Expectation. The expected value \(\mathbb{E}[X] = \sum_x x \cdot P(X = x)\) (discrete) or \(\int x \cdot f(x) \, dx\) (continuous).
Variance. \(\text{Var}(X) = \mathbb{E}[(X - \mathbb{E}[X])^2] = \mathbb{E}[X^2] - (\mathbb{E}[X])^2\).
Conditional independence. \(X \perp Y \mid Z\) means that, given \(Z\), knowing \(X\) provides no additional information about \(Y\): \(P(X \mid Y, Z) = P(X \mid Z)\).
Bayes’ theorem. \(P(H \mid D) = P(D \mid H) P(H) / P(D)\).
Common distributions used in this book:
| Bernoulli |
\(p\) |
\(\{0, 1\}\) |
Binary outcomes |
| Binomial |
\(n, p\) |
\(\{0, \ldots, n\}\) |
Count of successes |
| Beta |
\(\alpha, \beta\) |
\([0, 1]\) |
Prior on probabilities |
| Normal |
\(\mu, \sigma^2\) |
\(\mathbb{R}\) |
Continuous data, errors |
| Gamma |
\(\alpha, \beta\) |
\((0, \infty)\) |
Positive quantities, rates |
| Poisson |
\(\lambda\) |
\(\{0, 1, 2, \ldots\}\) |
Count data |
Linear Algebra Basics
Vectors.

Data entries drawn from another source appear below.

Lemma family_reachable_witness : exists ch : Z -> list Z, 4 ∈ ch 3 /\ alive demo5 3.
Proof.
  destruct (family_reachable demo5 demo5_reachable) as (ch & _ & Hch & Hal & _). exists ch. split; [apply Hch; split; [|by vm_compute]|].
  - apply (bool_decide_eq_true_1 (4 ∈ order (sg demo5))). by vm_compute.
  - apply (Hal 4 (t_of demo5 4) (default (Kin 0 None None None 0 0 init_usage) (kins demo5 !! 4))). split_and!; [|by vm_compute|by vm_compute].
    apply (bool_decide_eq_true_1 (4 ∈ order (sg demo5))). by vm_compute.
Defined.

(** ** Waiting *)

(** C6: no dead child of its own is missed by a process that sleeps in wait4.  When it sleeps
    there, for a pid, a group, its own group (pid 0) or any child, none of its own children
    that match the call is a zombie: the exit of a child, and its return from a tracer,
    wake the parent.  With pid 0 this is said of the group that the process had when it
    last looked, as another process can change its group during the sleep.  The same
    holds for the processes that it traces, if the call asks for a pid or for any child
    and the original parent is not init; see [traced_zombie_missed] for the exception.
    (In the machine, init does not exit and traces nobody.) *)
Theorem no_zombie_missed x w pid options g tw c tc kc : rtc x_step x_init x ->
  waiting x !! w = Some (pid, options, g) -> tasks (sg x) !! w = Some tw -> tstate tw = TASK_INTERRUPTIBLE ->
  (pid = 0 -> pgrp tw = g) ->
  member x c tc kc -> p_pptr tc = w -> (p_opptr kc = w \/ (p_opptr kc <> child_reaper /\ (pid = -1 \/ 0 < pid))) -> tstate tc = TASK_ZOMBIE ->
  eligible tw pid options c tc kc = false.
Proof. intros [ch Hinv]%xinv_reachable ? ? ? ? ? ? ? ?. by eapply (iv_seen _ _ _ _ Hinv w). Qed.

Lemma no_zombie_missed_witness : tstate (t_of demo8 1) = TASK_INTERRUPTIBLE /\ tstate (t_of demo8 2) = TASK_ZOMBIE /\
  eligible (t_of demo8 1) 3 0 2 (t_of demo8 2) (default (Kin 0 None None None 0 0 init_usage) (kins demo8 !! 2)) = false.
Proof.
  split; [by vm_compute|]. split; [by vm_compute|].
  apply (no_zombie_missed demo8 1 3 0 (pgrp (t_of demo8 1)) (t_of demo8 1) 2 (t_of demo8 2) _ demo8_reachable); try done; try (by vm_compute); [|left; by vm_compute].
  split_and!; [|by vm_compute|by vm_compute]. apply (bool_decide_eq_true_1 (2 ∈ order (sg demo8))). by vm_compute.
Defined.

(** The children that a call of wait4 asks for. *)
Definition asked_for (c : task) (pid options p : Z) (t : task) (k : kin) : Prop :=
  ((0 < pid /\ p = pid) \/ (pid = 0 /\ pgrp t = pgrp c) \/ pid = -1 \/ (pid < -1 /\ pgrp t = - pid)) /\
  (exit_signal k = SIGCHLD <-> Z.testbit options 31 = false).

Lemma wclone_bit options : has_option options WCLONE = Z.testbit options 31.
Proof.
  unfold has_option, WCLONE. change 0x80000000 with (2 ^ 31). assert (Z.testbit (u32 options) 31 = Z.testbit options 31) as <-.
  { unfold u32. apply Z.mod_pow2_bits_low. lia. }
  generalize (u32 options). intros w. destruct (Z.testbit w 31) eqn:Hb.
  - apply negb_true_iff, Z.eqb_neq. intros H0. assert (Z.testbit (Z.land w (2 ^ 31)) 31 = true) as H1; [|by rewrite H0, Z.bits_0 in H1].
    by rewrite Z.land_spec, Hb, Z.pow2_bits_true.
  - apply negb_false_iff, Z.eqb_eq, Z.bits_inj'. intros i Hi. rewrite Z.land_spec, Z.bits_0. destruct (decide (i = 31)) as [->|]; [by rewrite Hb|].
    rewrite Z.pow2_bits_false by lia. apply andb_false_r.
Qed.

Lemma eligible_spec c pid options p t k : eligible c pid options p t k = true <-> asked_for c pid options p t k.
Proof.
  unfold eligible, asked_for. rewrite wclone_bit, andb_true_iff, negb_true_iff.
  assert (xorb (negb (exit_signal k =? SIGCHLD)) (Z.testbit options 31) = false <-> (exit_signal k = SIGCHLD <-> Z.testbit options 31 = false)) as ->.
  { destruct (exit_signal k =? SIGCHLD) eqn:E, (Z.testbit options 31); cbn; split; try done; try (intros [? ?]); try lia; (split; try done; lia). }
  assert ((if 0 <? pid then p =? pid else if pid =? 0 then pgrp t =? pgrp c else if negb (pid =? -1) then pgrp t =? - pid else true) = true <->
    ((0 < pid /\ p = pid) \/ (pid = 0 /\ pgrp t = pgrp c) \/ pid = -1 \/ (pid < -1 /\ pgrp t = - pid))) as ->; [|done].
  destruct (0 <? pid) eqn:E1; [lia|]. destruct (pid =? 0) eqn:E2; [lia|]. destruct (pid =? -1) eqn:E3; cbn; [|lia]. split; [intros _; lia|done].
Qed.

(** C5: what wait4 does, in every case.  It returns after one pass over the children,
    from the youngest to the oldest, and takes the first that matches and has something
    to report (a pid asks for that process, 0 for the caller's group, -1 for any, a
    smaller number for a group; clones only with __WCLONE): a zombie is reported and
    released, or goes back to its original parent if it was only traced; a stop is reported once; when the result cannot be stored the
    child stays.  Without such a child the call answers ECHILD if no child matches, 0
    with WNOHANG, ERESTARTSYS if a signal is pending, and sleeps otherwise. *)
Theorem sys_wait4_correct cur admin garbage alloc x pid options stat_addr ru c :
  rtc x_step x_init x -> free x cur -> tasks (sg x) !! cur = Some c ->
  let x1 := with_waiting x (<[cur := (pid, options, pgrp c)]> (waiting x)) in
  (forall p t k, eligible c pid options p t k = true <-> asked_for c pid options p t k) /\
  exists ch r x', family x ch None /\
    sys_wait4 cur admin garbage alloc (length (order (sg x))) x pid options stat_addr ru = Some (r, x') /\
    if bad_options options then r = Returns (- EINVAL) None None /\ x' = x
    else woken cur x1 x' c pid options stat_addr ru (ch cur) r.
Proof.
  intros [ch Hinv]%xinv_reachable (Hin & Hw & t & Ht & Hr) Hc x1. split; [apply eligible_spec|]. assert (t = c) as -> by congruence. unfold sys_wait4. exists ch.
  destruct (bad_options options); [eexists _, _; split; [apply Hinv|by split]|].
  assert (cur <> 0) as H0 by (by apply (fm_ring _ _ _ (iv_family _ _ _ _ Hinv)) in Hin as [? _]).
  destruct (wait_pass_spec cur admin garbage alloc (length (order (sg x))) x ch c pid options stat_addr ru Hinv H0 Hc Hr (le_n _)) as (r & x' & ch' & He & _ & Hwk).
  exists r, x'. split; [apply Hinv|]. split; done.
Qed.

A column vector \(\mathbf{x} \in \mathbb{R}^n\) is a list of \(n\) numbers.
Dot product. \(\mathbf{a} \cdot \mathbf{b} = \sum_i a_i b_i\). Geometrically, \(\mathbf{a} \cdot \mathbf{b} = \|\mathbf{a}\| \|\mathbf{b}\| \cos\theta\).
Matrix multiplication. \((AB)_{ij} = \sum_k A_{ik} B_{kj}\).
Transpose. \((A^T)_{ij} = A_{ji}\).
The notation \(\mathbf{w}^T \mathbf{x}\) denotes the dot product of two column vectors — used throughout for linear models.
Calculus Notation
Derivative. \(f'(x) = \frac{df}{dx}\): rate of change of \(f\) with respect to \(x\).
Partial derivative. \(\frac{\partial f}{\partial x_i}\): rate of change of \(f\) with respect to \(x_i\), holding all other variables constant.
Gradient. \(\nabla_\theta f = \left(\frac{\partial f}{\partial \theta_1}, \ldots, \frac{\partial f}{\partial \theta_n}\right)^T\): vector of all partial derivatives.
Chain rule. If \(z = f(g(x))\), then \(\frac{dz}{dx} = \frac{dz}{dg} \cdot \frac{dg}{dx}\). This is the backbone of backpropagation.
Integral. \(\int_a^b f(x) \, dx\): area under the curve \(f\) from \(a\) to \(b\).